:: Extracted entries

(* ===== verification/Acl.v ===== *)
(** * Access control lists

    Models src/src/server/acl.c and acl.h. *)

From S2P Require Import Prelude IoUtil Parse.

Record acl := {
  acl_len : Z;
  default_deny : bool;
  acl_entries : list ip_and_mask
}.

(** [acl_create]: [acl->len] is what [parse_acl] returned. *)
Definition acl_create (pton4 pton6 : list Z -> option (list Z)) (lines : list (list Z)) (deny : bool)
    : res acl :=
  entries ← parse_acl pton4 pton6 lines;
  Ok {| acl_len := zlen entries; default_deny := deny; acl_entries := entries |}.

Definition testmasks : list Z := [0; 128; 192; 224; 240; 248; 252; 254; 255].

(** The [testbits] loop: [true] reaches [return 1], [false] is [goto no_match]. *)
Fixpoint mask_match (raw_address1 raw_address2 : list Z) (testbits : Z) : res bool :=
  if testbits <=? 0 then Ok true
  else
    match raw_address1, raw_address2 with
    | c1 :: r1, c2 :: r2 =>
        if 8 <=? testbits then
          if negb (c1 =? c2) then Ok false else mask_match r1 r2 (testbits - 8)
        else
          let m := default 0 (testmasks !! Z.to_nat (testbits mod 8)) in
          if negb (Z.land c1 m =? Z.land c2 m) then Ok false else mask_match r1 r2 (testbits - 8)
    | _, _ => Stop SFault
    end.

Fixpoint is_included_in_acl (list_ : list ip_and_mask) (test : mysockaddr) : res bool :=
  match list_ with
  | [] => Ok false
  | entry :: rest =>
      if negb (family test =? family (ip entry)) then is_included_in_acl rest test
      else
        matched ←
          (if family test =? AF_INET then mask_match (sin_addr test) (sin_addr (ip entry)) (mask entry)
           else if family test =? AF_INET6 then
             mask_match (sin6_addr test) (sin6_addr (ip entry)) (mask entry)
           else Stop SFatal);
        if (matched : bool) then Ok true else is_included_in_acl rest test
  end.

Definition acl_includes (a : acl) (addr : mysockaddr) : res bool :=
  if 0 =? acl_len a then Ok (negb (default_deny a))
  else is_included_in_acl (take (Z.to_nat (acl_len a)) (acl_entries a)) addr.

Definition acl_default_deny (a : acl) : bool := default_deny a.

(** * Lemmas *)

(** Bit [k] of an address, counted from its first byte's high bit. *)
Definition addr_bit (a : list Z) (k : Z) : bool :=
  Z.testbit (default 0 (a !! Z.to_nat (k / 8))) (7 - k mod 8).

(** The first [n] bits agree. *)
Definition same_prefix (a b : list Z) (n : Z) : Prop :=
  forall k, 0 <= k < n -> addr_bit a k = addr_bit b k.

Lemma addr_bit_cons_low c a k : 0 <= k < 8 -> addr_bit (c :: a) k = Z.testbit c (7 - k).
Proof.
  intros H. unfold addr_bit. rewrite Z.div_small, Z.mod_small by lia. done.
Qed.

Lemma addr_bit_cons_high c a k : 8 <= k -> addr_bit (c :: a) k = addr_bit a (k - 8).
Proof.
  intros H. unfold addr_bit.
  assert (E1 : k / 8 = (k - 8) / 8 + 1).
  { replace k with ((k - 8) + 1 * 8) at 1 by lia. rewrite Z.div_add by lia. done. }
  assert (E2 : k mod 8 = (k - 8) mod 8).
  { replace k with ((k - 8) + 1 * 8) at 1 by lia. apply Z.mod_add. lia. }
  rewrite E1, E2, Z2Nat.inj_add by (try apply Z.div_pos; lia).
  by rewrite Nat.add_1_r.
Qed.

(** A byte masked with [testmasks[t]] keeps its [t] high bits. *)
Lemma testmask_bits t i :
  0 <= t < 8 -> 0 <= i < 8 ->
  Z.testbit (default 0 (testmasks !! Z.to_nat t)) i = (8 - t <=? i).
Proof.
  intros Ht Hi.
  assert (Hall : forall t' i', In t' [0;1;2;3;4;5;6;7] -> In i' [0;1;2;3;4;5;6;7] ->
    Z.testbit (default 0 (testmasks !! Z.to_nat t')) i' = (8 - t' <=? i')).
  { simpl. intros t' i' H1 H2.
    repeat destruct H1 as [<- | H1]; try done; repeat destruct H2 as [<- | H2]; done. }
  apply Hall; simpl; lia.
Qed.

Lemma byte_bits_eq x y :
  is_byte x -> is_byte y -> (forall i, 0 <= i < 8 -> Z.testbit x i = Z.testbit y i) -> x = y.
Proof.
  intros Hx Hy H. apply Z.bits_inj'. intros i Hi. destruct (Z_lt_le_dec i 8); [by apply H |].
  unfold is_byte in *. by rewrite !(testbit_high _ 8 i) by (change (2 ^ 8) with 256; lia).
Qed.

Lemma masked_eq x y t :
  is_byte x -> is_byte y -> 0 < t < 8 ->
  Z.land x (default 0 (testmasks !! Z.to_nat t)) = Z.land y (default 0 (testmasks !! Z.to_nat t)) <->
  forall k, 0 <= k < t -> Z.testbit x (7 - k) = Z.testbit y (7 - k).
Proof.
  intros Hx Hy Ht. split.
  - intros E k Hk. apply (f_equal (fun z => Z.testbit z (7 - k))) in E.
    rewrite !Z.land_spec, testmask_bits in E by lia.
    replace (8 - t <=? 7 - k) with true in E by lia. by rewrite !andb_true_r in E.
  - intros H. apply Z.bits_inj'. intros i Hi. rewrite !Z.land_spec.
    destruct (Z_lt_le_dec i 8).
    + rewrite testmask_bits by lia. destruct (8 - t <=? i) eqn:E; [| by rewrite !andb_false_r].
      specialize (H (7 - i) ltac:(lia)). replace (7 - (7 - i)) with i in H by lia. by rewrite H.
    + unfold is_byte in *. by rewrite (testbit_high x 8 i), (testbit_high y 8 i) by (change (2 ^ 8) with 256; lia).
Qed.

(** Comparing byte by byte is comparing the prefixes. *)
Lemma mask_match_spec a b n :
  bytes a -> bytes b -> length a = length b -> n <= 8 * zlen a ->
  exists m, mask_match a b n = Ok m /\ (m = true <-> same_prefix a b n).
Proof.
  intros Ha. revert b n. induction Ha as [| x a Hx Ha IH]; intros b n Hb Hl Hn.
  { change (zlen []) with 0 in Hn. exists true. simpl. replace (n <=? 0) with true by lia.
    split; [done |]. split; [intros _ k Hk; lia | done]. }
  destruct b as [| y b]; [done |]. apply Forall_cons_1 in Hb as [Hy Hb].
  injection Hl as Hl. assert (Hz : zlen (x :: a) = 1 + zlen a) by (unfold zlen; simpl length; lia).
  cbn [mask_match]. destruct (n <=? 0) eqn:En.
  { exists true. split; [done |]. split; [intros _ k Hk; lia | done]. }
  destruct (IH b (n - 8) Hb Hl ltac:(lia)) as (m & Em & Hm).
  destruct (8 <=? n) eqn:E8.
  - destruct (Z.eqb_spec x y) as [-> | Hne]; cbn [negb].
    + exists m. split; [done |]. rewrite Hm. split; intros H k Hk.
      * destruct (Z_lt_le_dec k 8); [by rewrite !addr_bit_cons_low by lia |].
        rewrite !addr_bit_cons_high by lia. apply H. lia.
      * specialize (H (k + 8) ltac:(lia)). rewrite !addr_bit_cons_high in H by lia.
        by replace (k + 8 - 8) with k in H by lia.
    + exists false. split; [done |]. split; [done |]. intros H. destruct Hne.
      apply byte_bits_eq; [done | done |]. intros i Hi. specialize (H (7 - i) ltac:(lia)).
      rewrite !addr_bit_cons_low in H by lia. by replace (7 - (7 - i)) with i in H by lia.
  - rewrite Z.mod_small by lia. pose proof (masked_eq x y n Hx Hy ltac:(lia)) as Hmask.
    assert (Htail : mask_match a b (n - 8) = Ok true).
    { destruct a, b; cbn [mask_match]; by replace (n - 8 <=? 0) with true by lia. }
    destruct (Z.eqb_spec (Z.land x (default 0 (testmasks !! Z.to_nat n)))
      (Z.land y (default 0 (testmasks !! Z.to_nat n)))) as [E | E]; cbn [negb].
    + exists true. split; [done |]. split; [| done]. intros _ k Hk.
      rewrite !addr_bit_cons_low by lia. apply Hmask; done.
    + exists false. split; [done |]. split; [done |]. intros H. destruct E. apply Hmask.
      intros k Hk. specialize (H k ltac:(lia)). by rewrite !addr_bit_cons_low in H by lia.
Qed.

(** The address bytes of a sockaddr of either family. *)
Definition ip_bytes (a : mysockaddr) : list Z := if family a =? AF_INET then sin_addr a else sin6_addr a.

Definition matches (test : mysockaddr) (e : ip_and_mask) : Prop :=
  family test = family (ip e) /\ same_prefix (ip_bytes test) (ip_bytes (ip e)) (mask e).

Lemma ip_bytes_ok a : addr_ok a -> bytes (ip_bytes a) /\ 8 * zlen (ip_bytes a) = MAX_MASK_BITS a.
Proof.
  intros (Hf & L4 & B4 & L6 & B6). unfold ip_bytes, MAX_MASK_BITS, zlen.
  destruct (family a =? AF_INET); rewrite ?L4, ?L6; done.
Qed.

Lemma is_included_spec l test :
  Forall entry_ok l -> addr_ok test ->
  exists b, is_included_in_acl l test = Ok b /\ (b = true <-> Exists (matches test) l).
Proof.
  intros Hl Ht. induction Hl as [| e l [He Hm] Hl (b & Eb & Hb)].
  { exists false. split; [done |]. split; [done | intros H; inversion H]. }
  cbn [is_included_in_acl]. destruct (Z.eqb_spec (family test) (family (ip e))) as [Hf | Hf]; cbn [negb].
  2:{ exists b. split; [done |]. rewrite Exists_cons, Hb. unfold matches. split; [by right |].
      intros [[? _] | ?]; done. }
  destruct (ip_bytes_ok test Ht) as (B1 & L1). destruct (ip_bytes_ok (ip e) He) as (B2 & L2).
  assert (Hmm : MAX_MASK_BITS test = MAX_MASK_BITS (ip e)) by (unfold MAX_MASK_BITS; by rewrite Hf).
  destruct (mask_match_spec (ip_bytes test) (ip_bytes (ip e)) (mask e)) as (m & Em & Hsame);
    [done | done | unfold zlen in *; lia | lia |].
  assert (Hsel : (if family test =? AF_INET then mask_match (sin_addr test) (sin_addr (ip e)) (mask e)
    else if family test =? AF_INET6 then mask_match (sin6_addr test) (sin6_addr (ip e)) (mask e)
    else Stop SFatal) = Ok m).
  { rewrite <- Em. unfold ip_bytes. rewrite <- Hf. destruct Ht as ([-> | ->] & _); done. }
  rewrite Hsel. cbn [mbind res_bind]. destruct m.
  - exists true. split; [done |]. split; [| done]. intros _. apply Exists_cons. left.
    split; [done | by apply Hsame].
  - exists b. split; [done |]. rewrite Exists_cons, Hb. unfold matches. split; [by right |].
    intros [[_ H] | H]; [| done]. apply Hsame in H. done.
Qed.

(** * Properties *)

(** C23: an access list built from lines that all parse decides by network prefix:
    with no entries it gives the default, otherwise an address is let in exactly
    when it shares the first [mask] bits with an entry of its own family. The
    decision never reads outside an address and never fails. *)
Theorem acl_decides_by_prefix pton4 pton6 lines deny a test :
  pton_ok pton4 4 -> pton_ok pton6 16 -> addr_ok test ->
  acl_create pton4 pton6 lines deny = Ok a ->
  exists b, acl_includes a test = Ok b /\
    (acl_len a = 0 -> b = negb deny) /\
    (acl_len a <> 0 -> (b = true <-> Exists (matches test) (acl_entries a))).
Proof.
  intros H4 H6 Ht. unfold acl_create. intros H. apply bind_Ok in H as (l & Hl & [= <-]).
  destruct (parse_acl_spec pton4 pton6 H4 H6 lines l Hl) as (Hok & _).
  unfold acl_includes. cbn [acl_len acl_entries default_deny].
  destruct (Z.eqb_spec 0 (zlen l)) as [Hz | Hz].
  - exists (negb deny). split_and!; [done | done | lia].
  - rewrite take_ge by (unfold zlen; lia).
    destruct (is_included_spec l test Hok Ht) as (b & E & Hb). exists b. split_and!; [done | lia | done].
Qed.

(** An [inet_pton] that knows the two addresses of the example. *)
Definition example_pton4 (s : list Z) : option (list Z) :=
  if bool_decide (s = [49; 48; 46; 48; 46; 48; 46; 48]) then Some [10; 0; 0; 0] else None.

Lemma example_pton4_ok : pton_ok example_pton4 4.
Proof.
  intros s a. unfold example_pton4. case_bool_decide; [| done]. intros [= <-]. by split; [| by_decide].
Qed.

(** The line 10.0.0.0/9. *)
Definition example_line : list Z := [49; 48; 46; 48; 46; 48; 46; 48; 47; 57].

Definition example_addr (b : Z) : mysockaddr :=
  zero_sockaddr <| family := AF_INET |> <| sin_addr := [10; b; 0; 1] |>.

Definition example_acl : acl :=
  {| acl_len := 1; default_deny := true;
     acl_entries := [{| ip := zero_sockaddr <| sin_addr := [10; 0; 0; 0] |> <| family := AF_INET |>;
                        mask := 9 |}] |}.

Lemma acl_decides_by_prefix_witness :
  acl_create example_pton4 (fun _ => None) [example_line] true = Ok example_acl /\
  exists b, acl_includes example_acl (example_addr 127) = Ok b /\
    (acl_len example_acl = 0 -> b = negb true) /\
    (acl_len example_acl <> 0 -> (b = true <-> Exists (matches (example_addr 127)) (acl_entries example_acl))).
Proof.
  assert (E : acl_create example_pton4 (fun _ => None) [example_line] true = Ok example_acl) by reflexivity.
  split; [exact E |].
  apply (acl_decides_by_prefix example_pton4 (fun _ => None) [example_line] true example_acl (example_addr 127)).
  - exact example_pton4_ok.
  - intros s a. discriminate.
  - split; [left; reflexivity |]. repeat split; by_decide.
  - exact E.
Defined.

Example acl_rejects_outside : acl_includes example_acl (example_addr 128) = Ok false.
Proof. reflexivity. Qed.

(** [acl_create] reports a bad line by its index: the entries it keeps are the
    lines before it, each with a mask between 1 and the width of its family, and
    when fewer entries than lines are kept the next line is one that does not parse. *)
Theorem acl_create_reports_bad_line pton4 pton6 lines deny a :
  pton_ok pton4 4 -> pton_ok pton6 16 -> acl_create pton4 pton6 lines deny = Ok a ->
  acl_len a = zlen (acl_entries a) /\ acl_len a <= zlen lines /\ Forall entry_ok (acl_entries a) /\
  Forall2 (fun e m => parse_acl_entry pton4 pton6 e = Ok (Some m))
    (take (Z.to_nat (acl_len a)) lines) (acl_entries a) /\
  (acl_len a < zlen lines -> exists bad,
     lines !! Z.to_nat (acl_len a) = Some bad /\ parse_acl_entry pton4 pton6 bad = Ok None).
Proof.
  intros H4 H6. unfold acl_create. intros H. apply bind_Ok in H as (l & Hl & [= <-]).
  destruct (parse_acl_spec pton4 pton6 H4 H6 lines l Hl) as (H1 & H2 & H3 & H5). cbn [acl_len acl_entries].
  assert (Hz : Z.to_nat (zlen l) = length l) by (unfold zlen; lia). rewrite Hz.
  split_and!; [done | unfold zlen; lia | done | done |]. intros Hlt.
  destruct (lines !! length l) as [bad |] eqn:E.
  - exists bad. split; [done | by apply H5].
  - apply lookup_ge_None_1 in E. unfold zlen in Hlt. lia.
Qed.

Lemma acl_create_reports_bad_line_witness :
  exists bad, [example_line; [120]; example_line] !! 1%nat = Some bad /\
    parse_acl_entry example_pton4 (fun _ => None) bad = Ok None.
Proof.
  apply (acl_create_reports_bad_line example_pton4 (fun _ => None) [example_line; [120]; example_line] true
    example_acl).
  - exact example_pton4_ok.
  - intros s a. discriminate.
  - reflexivity.
  - vm_compute. reflexivity.
Defined.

::::

*What the task asks*.
In the listing above, find the line holding "when fewer entries" and the line holding "(acl_len a < zlen", then output those two lines and every line between them exactly.

*Expected output*.
    when fewer entries than lines are kept the next line is one that does not parse. *)
Theorem acl_create_reports_bad_line pton4 pton6 lines deny a :
  pton_ok pton4 4 -> pton_ok pton6 16 -> acl_create pton4 pton6 lines deny = Ok a ->
  acl_len a = zlen (acl_entries a) /\ acl_len a <= zlen lines /\ Forall entry_ok (acl_entries a) /\
  Forall2 (fun e m => parse_acl_entry pton4 pton6 e = Ok (Some m))
    (take (Z.to_nat (acl_len a)) lines) (acl_entries a) /\
  (acl_len a < zlen lines -> exists bad,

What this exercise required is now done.